* **Exercise requirements**: Somewhere below is a line with "let tok := TrimPrefix" and, later, a line with "Definition bearerAuth (next"; repeat those two lines and all the lines between them, exactly as they are.

[[ Data excerpts, beginning ]]

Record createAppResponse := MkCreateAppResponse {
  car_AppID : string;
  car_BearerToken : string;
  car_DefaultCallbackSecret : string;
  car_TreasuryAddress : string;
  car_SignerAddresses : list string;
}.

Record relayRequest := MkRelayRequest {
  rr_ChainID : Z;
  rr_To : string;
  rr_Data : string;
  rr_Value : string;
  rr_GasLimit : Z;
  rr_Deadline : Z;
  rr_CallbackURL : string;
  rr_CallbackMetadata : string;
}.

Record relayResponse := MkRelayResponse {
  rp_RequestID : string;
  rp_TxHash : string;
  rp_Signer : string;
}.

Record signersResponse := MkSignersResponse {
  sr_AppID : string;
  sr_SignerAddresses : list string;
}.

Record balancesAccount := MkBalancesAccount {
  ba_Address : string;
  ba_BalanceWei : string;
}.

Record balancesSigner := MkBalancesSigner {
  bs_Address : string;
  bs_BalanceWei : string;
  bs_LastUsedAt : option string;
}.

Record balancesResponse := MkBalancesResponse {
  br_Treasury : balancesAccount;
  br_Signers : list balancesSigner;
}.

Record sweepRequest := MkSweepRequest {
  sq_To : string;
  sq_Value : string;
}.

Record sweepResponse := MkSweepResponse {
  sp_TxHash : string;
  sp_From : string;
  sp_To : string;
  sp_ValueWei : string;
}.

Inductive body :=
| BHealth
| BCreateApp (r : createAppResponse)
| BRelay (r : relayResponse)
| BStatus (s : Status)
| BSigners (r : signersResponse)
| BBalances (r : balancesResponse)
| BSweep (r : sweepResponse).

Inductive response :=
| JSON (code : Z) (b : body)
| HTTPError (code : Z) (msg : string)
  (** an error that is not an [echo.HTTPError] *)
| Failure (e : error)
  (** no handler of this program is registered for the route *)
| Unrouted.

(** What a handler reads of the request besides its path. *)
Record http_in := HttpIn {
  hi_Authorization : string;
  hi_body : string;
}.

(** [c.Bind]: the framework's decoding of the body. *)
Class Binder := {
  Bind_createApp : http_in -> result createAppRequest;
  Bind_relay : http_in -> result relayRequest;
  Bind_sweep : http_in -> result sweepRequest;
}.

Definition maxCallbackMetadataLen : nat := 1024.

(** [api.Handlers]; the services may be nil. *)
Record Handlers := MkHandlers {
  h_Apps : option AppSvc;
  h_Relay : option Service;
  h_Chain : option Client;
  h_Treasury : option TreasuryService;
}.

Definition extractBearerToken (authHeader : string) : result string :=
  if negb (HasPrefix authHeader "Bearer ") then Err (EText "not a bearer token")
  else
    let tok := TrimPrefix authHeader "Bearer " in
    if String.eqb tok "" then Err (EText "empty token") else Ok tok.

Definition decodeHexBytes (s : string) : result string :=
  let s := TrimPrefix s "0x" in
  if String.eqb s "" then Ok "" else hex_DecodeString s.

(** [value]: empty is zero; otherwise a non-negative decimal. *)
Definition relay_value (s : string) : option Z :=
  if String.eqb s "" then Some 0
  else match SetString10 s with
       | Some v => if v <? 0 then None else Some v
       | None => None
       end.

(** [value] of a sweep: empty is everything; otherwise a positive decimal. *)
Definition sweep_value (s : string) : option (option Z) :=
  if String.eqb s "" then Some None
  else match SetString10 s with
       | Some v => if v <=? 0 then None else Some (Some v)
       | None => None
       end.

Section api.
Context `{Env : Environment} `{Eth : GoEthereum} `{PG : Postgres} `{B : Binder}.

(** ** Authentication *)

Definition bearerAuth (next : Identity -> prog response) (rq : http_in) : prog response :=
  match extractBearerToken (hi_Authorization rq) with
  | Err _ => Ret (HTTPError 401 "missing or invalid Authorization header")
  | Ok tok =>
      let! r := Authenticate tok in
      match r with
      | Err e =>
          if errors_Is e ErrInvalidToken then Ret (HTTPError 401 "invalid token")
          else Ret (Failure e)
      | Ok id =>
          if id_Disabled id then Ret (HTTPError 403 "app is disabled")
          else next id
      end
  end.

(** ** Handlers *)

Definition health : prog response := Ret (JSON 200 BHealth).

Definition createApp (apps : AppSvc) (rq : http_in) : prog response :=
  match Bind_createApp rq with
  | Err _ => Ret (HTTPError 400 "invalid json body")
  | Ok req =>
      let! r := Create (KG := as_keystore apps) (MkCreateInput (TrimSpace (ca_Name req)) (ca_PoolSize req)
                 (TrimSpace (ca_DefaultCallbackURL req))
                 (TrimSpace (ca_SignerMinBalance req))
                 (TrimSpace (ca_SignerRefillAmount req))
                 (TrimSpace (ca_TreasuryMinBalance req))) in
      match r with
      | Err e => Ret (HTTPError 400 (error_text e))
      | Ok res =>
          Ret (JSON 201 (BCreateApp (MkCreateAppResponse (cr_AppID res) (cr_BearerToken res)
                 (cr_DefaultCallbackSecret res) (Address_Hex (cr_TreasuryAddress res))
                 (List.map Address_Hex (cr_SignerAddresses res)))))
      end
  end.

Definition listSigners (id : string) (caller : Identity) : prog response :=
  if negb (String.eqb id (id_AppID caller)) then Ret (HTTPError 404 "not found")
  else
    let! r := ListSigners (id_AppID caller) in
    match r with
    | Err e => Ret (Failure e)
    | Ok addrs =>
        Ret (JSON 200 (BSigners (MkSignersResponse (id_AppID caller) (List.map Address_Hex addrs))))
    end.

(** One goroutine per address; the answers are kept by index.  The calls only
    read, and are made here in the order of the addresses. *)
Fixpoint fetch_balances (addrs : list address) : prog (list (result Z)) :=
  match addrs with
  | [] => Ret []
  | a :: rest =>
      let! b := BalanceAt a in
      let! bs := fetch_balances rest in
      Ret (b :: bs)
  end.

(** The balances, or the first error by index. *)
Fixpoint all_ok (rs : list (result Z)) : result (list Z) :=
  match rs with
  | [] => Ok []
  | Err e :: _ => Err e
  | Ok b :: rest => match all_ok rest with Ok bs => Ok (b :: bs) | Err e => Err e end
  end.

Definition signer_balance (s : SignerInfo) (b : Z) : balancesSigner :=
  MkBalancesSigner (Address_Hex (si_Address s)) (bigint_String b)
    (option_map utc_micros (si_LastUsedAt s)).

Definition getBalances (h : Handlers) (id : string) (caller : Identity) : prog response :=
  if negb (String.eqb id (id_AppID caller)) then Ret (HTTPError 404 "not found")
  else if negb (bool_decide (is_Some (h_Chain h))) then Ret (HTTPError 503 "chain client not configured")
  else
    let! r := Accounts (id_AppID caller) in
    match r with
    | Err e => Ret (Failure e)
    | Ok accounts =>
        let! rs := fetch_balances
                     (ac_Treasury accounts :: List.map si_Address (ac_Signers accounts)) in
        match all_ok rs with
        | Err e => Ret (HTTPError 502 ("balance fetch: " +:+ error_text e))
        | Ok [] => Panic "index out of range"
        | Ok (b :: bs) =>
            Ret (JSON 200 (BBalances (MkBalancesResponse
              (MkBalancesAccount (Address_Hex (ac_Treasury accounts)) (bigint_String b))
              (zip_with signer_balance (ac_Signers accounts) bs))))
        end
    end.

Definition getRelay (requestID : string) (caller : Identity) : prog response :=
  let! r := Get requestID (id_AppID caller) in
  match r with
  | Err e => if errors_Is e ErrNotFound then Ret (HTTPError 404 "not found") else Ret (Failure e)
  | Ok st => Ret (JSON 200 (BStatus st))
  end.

[[ Data excerpts, end ]]

* **Reply to the exercise**:
    let tok := TrimPrefix authHeader "Bearer " in
    if String.eqb tok "" then Err (EText "empty token") else Ok tok.

Definition decodeHexBytes (s : string) : result string :=
  let s := TrimPrefix s "0x" in
  if String.eqb s "" then Ok "" else hex_DecodeString s.

(** [value]: empty is zero; otherwise a non-negative decimal. *)
Definition relay_value (s : string) : option Z :=
  if String.eqb s "" then Some 0
  else match SetString10 s with
       | Some v => if v <? 0 then None else Some v
       | None => None
       end.

(** [value] of a sweep: empty is everything; otherwise a positive decimal. *)
Definition sweep_value (s : string) : option (option Z) :=
  if String.eqb s "" then Some None
  else match SetString10 s with
       | Some v => if v <=? 0 then None else Some (Some v)
       | None => None
       end.

Section api.
Context `{Env : Environment} `{Eth : GoEthereum} `{PG : Postgres} `{B : Binder}.

(** ** Authentication *)

Definition bearerAuth (next : Identity -> prog response) (rq : http_in) : prog response :=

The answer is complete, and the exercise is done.